# Stellaris Performance mit Ryzen 3000/Navi



## JZedtler (20. September 2019)

Hallo!

Seit einer Woche spiele ich Stellaris mit dem Star Trek New Horizons Mod. Da mein jetziger PC (siehe Sig) wahrscheinich auf großen Karten eher früher als später in die Knie gehen könnte, käme ein Neukauf in Betracht. Eigentlich tendiere ich eher zu einen Ryzen 3700X / 3800X und einer RX 5700XT. Nun musste ich aber lesen das Stellaris zumindest nicht so gut mit Ryzen 1000/2000 performt weil wohl auf Intel optimiert. Zwischenzeitlich hat es aber Updates gegeben aber ich finde keine relevanten Erfahrungsberichte ob mit Ryzen 3000 da Fortschritte erzielt wurden.
Hat jemand zufällig Stellaris und spielt mit Ryzen 3000 und Navi und kann mir Erfahrungswerte zur Performance mitteilen? Ggf. würde ich sonst über eine Intel-NVidia Kompi nachdenken auch mit etwas Bauchweh. 
Die Frage wäre ja auch ob ich mit neuer CPU überhaupt größere Performamcesprünge machen würde bei Stellaris.


----------



## Cosmas (20. September 2019)

Ich habs nur mal auf meinem noch aktuellen 1600X gespielt (Als es das auf Steam mal übers WE kostenlos gab, kam noch nicht dazu die Vollversion zu holen, Setup so wie noch im Profil zu finden) 
und konnte eigentlich nicht meckern, selbst die ersten grösseren Schlachten und die Verwaltung von nem guten Dutzend Systeme war absolut fluffig.

Wenn man sich dazu nun ansieht, was die Ryzen 3000er in Games teilweise zugelegt haben, alleine schon über die 2000er und erst recht über die 1000er, dann würde ich mir da keine Sorgen machen.
Solange der Rest passt, dürfte dir da kein Game so leicht Probleme machen.

Beim 8Kerner, würde ich aber zum 3700X greifen, der ist günstiger und nur minimalst langsamer und kühler (65 zu 105W TDP) als der 3800X und lässt sich auch fast genausohoch takten +/- 100-200MHz.
Den Aufpreis ist der 3800X, genau wie der 3600X zum 3600 einfach nicht wert.

Abhängig davon, wieviele Kerne Stellaris auslasten kann, ist jeder 3000er Ryzen in jedem Fall deutlich performanter, als dein alternder 4Kerner, 
erst recht in Kombination mit schnellem 3200+ RAM und dank aktueller Architektur auch deutlich im Singlecore.

Immerhin wird hier oft der 9700k erreicht oder knapp geschlagen (von den 8Kernern) und selbst der 9900k muss manchmal so richtig das Gaspedal zum Anschlag durchtreten, um sich noch die Spitzenposition zu sichern.


----------



## JZedtler (20. September 2019)

Danke für die Antwort.

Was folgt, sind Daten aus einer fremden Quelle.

Definition Serve : M session result := connection serve_read_error.
Definition serveConn : M session result := connection handleReadError.

End Execute.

Für mich wäre vor allem die Performance im späteren Spielverlauf wichtig was ja der Pferdefuß in Stellarias sein soll.


----------



## Sirthegoat (20. September 2019)

Stellaris ist weder für Intel noch AMD optimiert sondern hat schlicht das Problem das aufgrund der Engine so gut wie fast alles über einen Kern berechnet wird. Ryzen 1000 und 2000 hatten eine geringe Single Core Leistung, haben also im Endgame eher zugemacht als ein Intel auf 5 Ghz. Mit Ryzen 3000 liegt die Leistung quasi auf einem Level. Grundsätzlich würde ich in Stellaris einfach nicht die größte Map nehmen und diese mit möglichst vielen Npcs zuklatschen, das schafft im Engame keine CPU stabil. Die größte Welt die ich mit einem Kollegen bis zum Ende gespielt habe war soweit ich mich erinnern kann "Groß" mit 800 Welten (?) und irgendwas um die 10 Ki Reiche mit 2 gefallen Reichen das lief auf meinem Ryzen 1700 mit 3,8 Ghz bis zum Ende wunderbar durch, der Kollege mit einem FX8350 hatte da erheblichere Probleme und teils 1-2 Fps in großen Schlachten .


----------



## Cosmas (21. September 2019)

UH FX8350 vs Stellaris oder Sins of Solar Empire da is die Katastrophe vorprogrammiert..dagegen leistet selbst mein 1600X auf einem Kern locker 50% mehr...
davon abgesehn, is da ja noch die Sache mit dem gemoddeten 4Kerner den man als 8Kerner ausgab, was da ohnehin in vielen Games Probleme machte und von mir daher auch immer abgeschaltet wurde, als ich noch FX8350-Besitzer war...^^


----------